Definition mask32 : Z := 0xffffffff.
Definition add32 (a b : Z) : Z := Z.land (a + b) mask32.
Definition rotr (k x : Z) : Z :=
  Z.lor (Z.shiftr x k) (Z.land (Z.shiftl x (32 - k)) mask32).
Definition Ch (x y z : Z) : Z :=
  Z.lxor (Z.land x y) (Z.land (Z.lxor x mask32) z).
Definition Maj (x y z : Z) : Z :=
  Z.lxor (Z.lxor (Z.land x y) (Z.land x z)) (Z.land y z).
Definition bsig0 (x : Z) : Z := Z.lxor (Z.lxor (rotr 2 x) (rotr 13 x)) (rotr 22 x).
Definition bsig1 (x : Z) : Z := Z.lxor (Z.lxor (rotr 6 x) (rotr 11 x)) (rotr 25 x).
Definition ssig0 (x : Z) : Z := Z.lxor (Z.lxor (rotr 7 x) (rotr 18 x)) (Z.shiftr x 3).
Definition ssig1 (x : Z) : Z := Z.lxor (Z.lxor (rotr 17 x) (rotr 19 x)) (Z.shiftr x 10).

(** The round constants are the first 32 bits of the fractional parts of
    the cube roots of the first 64 primes, the initial state those of the
    square roots of the first 8. *)
Definition is_prime (q : Z) : bool :=
  forallb (fun d => negb (q mod d =? 0))
          (map (fun i => 2 + Z.of_nat i) (seq 0 (Z.to_nat (q - 2)))).

Definition primes : list Z :=
  filter is_prime (map (fun i => 2 + Z.of_nat i) (seq 0 310)).

(** Integer cube root, one bit at a time from bit [bits - 1] down. *)
Fixpoint icbrt (bits : nat) (x r : Z) : Z :=
  match bits with
  | O => r
  | S bits' =>
      let r' := r + 2 ^ Z.of_nat bits' in
      icbrt bits' x (if r' * r' * r' <=? x then r' else r)
  end.

Definition K : list Z :=
  Eval vm_compute in
    map (fun q => Z.land (icbrt 40 (q * 2 ^ 96) 0) mask32) (firstn 64 primes).

(** The first [k] big-endian 32-bit words of a buffer. *)
Fixpoint words (k : nat) (b : bytes) : list Z :=
  match k with
  | O => []
  | S k' => int_from_bytes (firstn 4 b) :: words k' (skipn 4 b)
  end.

(** Message schedule; [w] holds the words computed so far, latest first. *)
Fixpoint schedule (k : nat) (w : list Z) : list Z :=
  match k with
  | O => w
  | S k' =>
      let wt := add32 (add32 (ssig1 (nth 1 w 0)) (nth 6 w 0))
                      (add32 (ssig0 (nth 14 w 0)) (nth 15 w 0)) in
      schedule k' (wt :: w)
  end.

Definition state : Type := (Z * Z * Z * Z * Z * Z * Z * Z)%type.

Definition H0 : state :=
  Eval vm_compute in
    match map (fun q => Z.land (Z.sqrt (q * 2 ^ 64)) mask32) (firstn 8 primes)
    with
    | [a; b; c; d; e; f; g; h] => (a, b, c, d, e, f, g, h)
    | _ => (0, 0, 0, 0, 0, 0, 0, 0)
    end.

Definition round (s : state) (kw : Z * Z) : state :=
  let '(a, b, c, d, e, f, g, h) := s in
  let t1 := add32 (add32 (add32 (add32 h (bsig1 e)) (Ch e f g)) (fst kw)) (snd kw) in
  let t2 := add32 (bsig0 a) (Maj a b c) in
  (add32 t1 t2, a, b, c, add32 d t1, e, f, g).

Definition compress (s : state) (block : bytes) : state :=
  let w := rev (schedule 48 (rev (words 16 block))) in
  let '(a, b, c, d, e, f, g, h) := s in
  let '(a', b', c', d', e', f', g', h') := fold_left round (combine K w) s in
  (add32 a a', add32 b b', add32 c c', add32 d d',
   add32 e e', add32 f f', add32 g g', add32 h h').

Definition pad (msg : bytes) : bytes :=
  let l := Z.of_nat (length msg) in
  msg ++ [x80] ++ repeat x00 (Z.to_nat ((55 - l) mod 64)) ++ be_bytes 8 (8 * l).

Fixpoint blocks (fuel : nat) (b : bytes) : list bytes :=
  match fuel with
  | O => []
  | S fuel' =>
      match b with
      | [] => []
      | _ => firstn 64 b :: blocks fuel' (skipn 64 b)
      end
  end.

Definition sha256 (msg : bytes) : bytes :=
  let padded := pad msg in
  let '(a, b, c, d, e, f, g, h) :=
    fold_left compress (blocks (length padded) padded) H0 in
  concat (map (be_bytes 4) [a; b; c; d; e; f; g; h]).

End Sha256.

(** Upper-case hexadecimal rendering of a buffer, to compare with printed
    test vectors. *)
Definition hex_digit (z : Z) : Ascii.ascii :=
  nth (Z.to_nat z)
      (String.list_ascii_of_string "0123456789ABCDEF"%string) Ascii.zero.

Fixpoint hex_of_bytes (b : bytes) : String.string :=
  match b with
  | [] => String.EmptyString
  | x :: b' =>
      String.String (hex_digit (Z_of_byte x / 16))
        (String.String (hex_digit (Z_of_byte x mod 16)) (hex_of_bytes b'))
  end.


Module Curve.

Section Field.

(** The field prime. *)
Variable q : bigZ.

(** Extended Euclid: the coefficient of [r1] in the last non-zero
    remainder of [r0, r1]. *)
Fixpoint egcd (fuel : nat) (r0 r1 s0 s1 : bigZ) : bigZ :=
  match fuel with
  | O => s0
  | S fuel' =>
      if BigZ.eqb r1 0 then s0
      else
        let d := BigZ.div r0 r1 in
        egcd fuel' r1 (BigZ.sub r0 (BigZ.mul d r1)) s1 (BigZ.sub s0 (BigZ.mul d s1))
  end.

(** Inverse modulo [q]; 512 steps are enough below [2^256]. *)
Definition inv (a : bigZ) : bigZ :=
  BigZ.modulo (egcd 512 q (BigZ.modulo a q) 0 1) q.

Definition mulm (a b : bigZ) : bigZ := BigZ.modulo (BigZ.mul a b) q.

(** [pow(b, e, q)] *)
Fixpoint powm (b : bigZ) (e : positive) : bigZ :=
  match e with
  | xH => BigZ.modulo b q
  | xO e' => let h := powm b e' in mulm h h
  | xI e' => let h := powm b e' in mulm (mulm h h) b
  end.

Definition bpoint : Type := (bigZ * bigZ)%type.

(** Chord and tangent addition; [None] is the neutral element. *)
Definition add (P1 P2 : option bpoint) : option bpoint :=
  match P1, P2 with
  | None, _ => P2
  | _, None => P1
  | Some (x1, y1), Some (x2, y2) =>
      if BigZ.eqb x1 x2 && negb (BigZ.eqb y1 y2) then None
      else
        let lam :=
          if BigZ.eqb x1 x2
          then mulm (BigZ.mul 3 (BigZ.mul x1 x1)) (inv (BigZ.mul 2 y1))
          else mulm (BigZ.sub y2 y1) (inv (BigZ.sub x2 x1)) in
        let x3 := BigZ.modulo (BigZ.sub (BigZ.sub (BigZ.mul lam lam) x1) x2) q in
        Some (x3, BigZ.modulo (BigZ.sub (BigZ.mul lam (BigZ.sub x1 x3)) y1) q)
  end.

(** Double and add, most significant bit first. *)
Fixpoint mul (P : option bpoint) (k : positive) : option bpoint :=
  match k with
  | xH => P
  | xO k' => let Q := mul P k' in add Q Q
  | xI k' => let Q := mul P k' in add (add Q Q) P
  end.

End Field.

Definition of_point (P : option point) : option bpoint :=
  match P with
  | Some (x, y) => Some (BigZ.of_Z x, BigZ.of_Z y)
  | None => None
  end.

Definition to_point (P : option bpoint) : option point :=
  match P with
  | Some (x, y) => Some (BigZ.to_Z x, BigZ.to_Z y)
  | None => None
  end.

Section Collaborators.

(** Field prime, as the package's [p]. *)
Variable fp : Z.

(** Modelled from the spec: [point_add] of the package, the group law of
    the curve (section 3, a point or the point at infinity). *)
Definition point_add (P1 P2 : option point) : option point :=
  to_point (add (BigZ.of_Z fp) (of_point P1) (of_point P2)).

(** Modelled from the spec: [point_mul] of the package and the [*] of its
    points, the scalar multiple; the multiple by [0] is the point at
    infinity.  The module only passes scalars that are not negative. *)
Definition point_mul (P : option point) (k : Z) : option point :=
  match k with
  | Zpos k' => to_point (mul (BigZ.of_Z fp) (of_point P) k')
  | _ => None
  end.

(** Modelled from the spec: [y_from_x] of the package, a [y] with [(x, y)]
    on [y^2 = x^3 + 7], by the square-root test of section 4.1; the
    exponent [(p + 1) / 4] gives the root when [p] is 3 modulo 4. *)
Definition y_from_x (x : Z) : option Z :=
  let q := BigZ.of_Z fp in
  let bx := BigZ.of_Z x in
  let y_sq := BigZ.modulo (BigZ.add (mulm q (mulm q bx bx) bx) 7) q in
  match (fp + 1) / 4 with
  | Zpos e =>
      let y := powm q y_sq e in
      if BigZ.eqb (mulm q y y) y_sq then Some (BigZ.to_Z y) else None
  | _ => None
  end.

(** Modelled from the spec: [lift_x] of the package, as [point_from_bytes]
    but with the even one of the two [y] (section 4.1). *)
Definition lift_x (b : bytes) : option point :=
  let x := int_from_bytes b in
  match y_from_x x with
  | None => None
  | Some y => Some (x, if Z.even y then y else fp - y)
  end.

(** Modelled from the spec: [is_quad] of the package, the is-square test
    of section 4.7, by Euler's criterion. *)
Definition is_quad (y : Z) : bool :=
  match (fp - 1) / 2 with
  | Zpos e => BigZ.eqb (powm (BigZ.of_Z fp) (BigZ.of_Z y) e) 1
  | _ => false
  end.

(** Modelled from the spec: [encoded_from_point] of the package, the SEC1
    compressed encoding of section 3 (the parity of [y], then [x]). *)
Definition encoded_from_point (P : option point) : bytes :=
  match P with
  | Some (x, y) => (if Z.even y then x02 else x03) :: bytes_from_int x
  | None => [x00]
  end.

(** Modelled from the spec: [PublicKey.decode] of the package, the
    decoder of the 33-byte compressed and 65-byte uncompressed SEC1
    encodings of section 3.  The specification does not say what the
    decoder does with any other buffer; this one raises [ValueError]. *)
Definition PublicKey_decode (b : bytes) : result (option point) :=
  match b with
  | x02 :: xb =>
      if Nat.eqb (length xb) 32 then
        match y_from_x (int_from_bytes xb) with
        | Some y => Ok (Some (int_from_bytes xb, if Z.even y then y else fp - y))
        | None => Raise ValueError
        end
      else Raise ValueError
  | x03 :: xb =>
      if Nat.eqb (length xb) 32 then
        match y_from_x (int_from_bytes xb) with
        | Some y => Ok (Some (int_from_bytes xb, if Z.even y then fp - y else y))
        | None => Raise ValueError
        end
      else Raise ValueError
  | x04 :: xy =>
      if Nat.eqb (length xy) 64 then
        Ok (Some (int_from_bytes (firstn 32 xy), int_from_bytes (skipn 32 xy)))
      else Raise ValueError
  | _ => Raise ValueError
  end.

End Collaborators.

End Curve.

(** A package from a field prime, a group order, a generator, a hash
    primitive and the values the entropy source will return. *)
Definition curve_package (fp order : Z) (order_pos : 0 < order) (gen : point)
    (hash : bytes -> bytes) (draws : nat -> Z) : Package :=
  {| p := fp;
     n := order;
     n_pos := order_pos;
     G := gen;
     hash_sha256 := hash;
     point_add := Curve.point_add fp;
     point_mul := Curve.point_mul fp;
     y_from_x := Curve.y_from_x fp;
     lift_x := Curve.lift_x fp;
     is_quad := Curve.is_quad fp;
     encoded_from_point := Curve.encoded_from_point;
     PublicKey_decode := Curve.PublicKey_decode fp;
     urandom := draws |}.

(** Modelled from the spec: the constants [p], [n] and [G] of the package,
    those of secp256k1 (glossary). *)
Definition secp256k1_p : Z :=
  0xFFFFFFFFFFFFFFFFFFFFFFFFFFFFFFFFFFFFFFFFFFFFFFFFFFFFFFFEFFFFFC2F.
Definition secp256k1_n : Z :=
  0xFFFFFFFFFFFFFFFFFFFFFFFFFFFFFFFEBAAEDCE6AF48A03BBFD25E8CD0364141.
Definition secp256k1_G : point :=
  (0x79BE667EF9DCBBAC55A06295CE870B07029BFCDB2DCE28D959F2815B16F81798,
   0x483ADA7726A3C4655DA4FBFC0E1108A8FD17B448A68554199C47D08FFB10D4B8).

(** The package on the real curve with SHA-256. *)
Definition secp256k1 (draws : nat -> Z) : Package :=
  curve_package secp256k1_p secp256k1_n eq_refl secp256k1_G Sha256.sha256 draws.

(** The real curve with a hash primitive that returns 32 zero bytes: the
    only way to exhibit a zero nonce. *)
Definition secp256k1_zero_hash (draws : nat -> Z) : Package :=
  curve_package secp256k1_p secp256k1_n eq_refl secp256k1_G
                (fun _ => repeat x00 32) draws.

(** The curve [y^2 = x^3 + 7] over the field of 43 elements: 31 points, a
    group of prime order generated by [(2, 12)]. *)
Definition toy (draws : nat -> Z) : Package :=
  curve_package 43 31 eq_refl (2, 12) Sha256.sha256 draws.

(** ** Test vectors *)

Definition zeros32 : bytes := repeat x00 32.

(** Vector 0 of BIP-340: secret key 3, zero message, zero auxiliary
    randomness. *)
Definition vector0_seckey : bytes := bytes_from_int 3.
Definition vector0_pubkey : bytes :=
  bytes_from_int
    0xF9308A019258C31049344F85F89D5229B531C845836F99B08601F113BCE036F9.
Definition vector0_sig : bytes :=
  bytes_from_int
    0xE907831F80848D1069A5371B402410364BDF1C5F8307B0084C55F1CE2DCA8215
  ++ bytes_from_int
       0x25F66A4A85EA8B71E482A74F382D2CE5EBEEE8FDB2172F477DF4900D310536C0.

(** The x-only and the compressed encoding of the generator. *)
Definition G_xonly : bytes := bytes_from_int (fst secp256k1_G).
Definition G_sec1 : bytes := x02 :: G_xonly.

(** Signatures [r || s] with [r = 0] and [s] chosen so that
    [G * s + P * (n - e)] is the point at infinity: [s = e * d mod n] for
    the challenge [e] of the signature and the secret key [d] of [P].
    For the generator as public key ([d = 1]), under the BIP-340 and the
    bcrypto 4.10 challenge; for the public key of vector 0 ([d = 3]). *)
Definition infinity_s : Z :=
  0xCACF7BCE81D8A36992A1CEC7955E755E1D1764AADEF3A09E4EE3DDA38E6A12E2.
Definition infinity_sig : bytes := zeros32 ++ bytes_from_int infinity_s.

----

All that is wanted is a faithful reproduction of the line above with "(** Upper-case hexadecimal", the line with "let x3 := BigZ.modulo", and every line in between.

SOLVED EXERCISE
(** Upper-case hexadecimal rendering of a buffer, to compare with printed
    test vectors. *)
Definition hex_digit (z : Z) : Ascii.ascii :=
  nth (Z.to_nat z)
      (String.list_ascii_of_string "0123456789ABCDEF"%string) Ascii.zero.

Fixpoint hex_of_bytes (b : bytes) : String.string :=
  match b with
  | [] => String.EmptyString
  | x :: b' =>
      String.String (hex_digit (Z_of_byte x / 16))
        (String.String (hex_digit (Z_of_byte x mod 16)) (hex_of_bytes b'))
  end.


Module Curve.

Section Field.

(** The field prime. *)
Variable q : bigZ.

(** Extended Euclid: the coefficient of [r1] in the last non-zero
    remainder of [r0, r1]. *)
Fixpoint egcd (fuel : nat) (r0 r1 s0 s1 : bigZ) : bigZ :=
  match fuel with
  | O => s0
  | S fuel' =>
      if BigZ.eqb r1 0 then s0
      else
        let d := BigZ.div r0 r1 in
        egcd fuel' r1 (BigZ.sub r0 (BigZ.mul d r1)) s1 (BigZ.sub s0 (BigZ.mul d s1))
  end.

(** Inverse modulo [q]; 512 steps are enough below [2^256]. *)
Definition inv (a : bigZ) : bigZ :=
  BigZ.modulo (egcd 512 q (BigZ.modulo a q) 0 1) q.

Definition mulm (a b : bigZ) : bigZ := BigZ.modulo (BigZ.mul a b) q.

(** [pow(b, e, q)] *)
Fixpoint powm (b : bigZ) (e : positive) : bigZ :=
  match e with
  | xH => BigZ.modulo b q
  | xO e' => let h := powm b e' in mulm h h
  | xI e' => let h := powm b e' in mulm (mulm h h) b
  end.

Definition bpoint : Type := (bigZ * bigZ)%type.

(** Chord and tangent addition; [None] is the neutral element. *)
Definition add (P1 P2 : option bpoint) : option bpoint :=
  match P1, P2 with
  | None, _ => P2
  | _, None => P1
  | Some (x1, y1), Some (x2, y2) =>
      if BigZ.eqb x1 x2 && negb (BigZ.eqb y1 y2) then None
      else
        let lam :=
          if BigZ.eqb x1 x2
          then mulm (BigZ.mul 3 (BigZ.mul x1 x1)) (inv (BigZ.mul 2 y1))
          else mulm (BigZ.sub y2 y1) (inv (BigZ.sub x2 x1)) in
        let x3 := BigZ.modulo (BigZ.sub (BigZ.sub (BigZ.mul lam lam) x1) x2) q in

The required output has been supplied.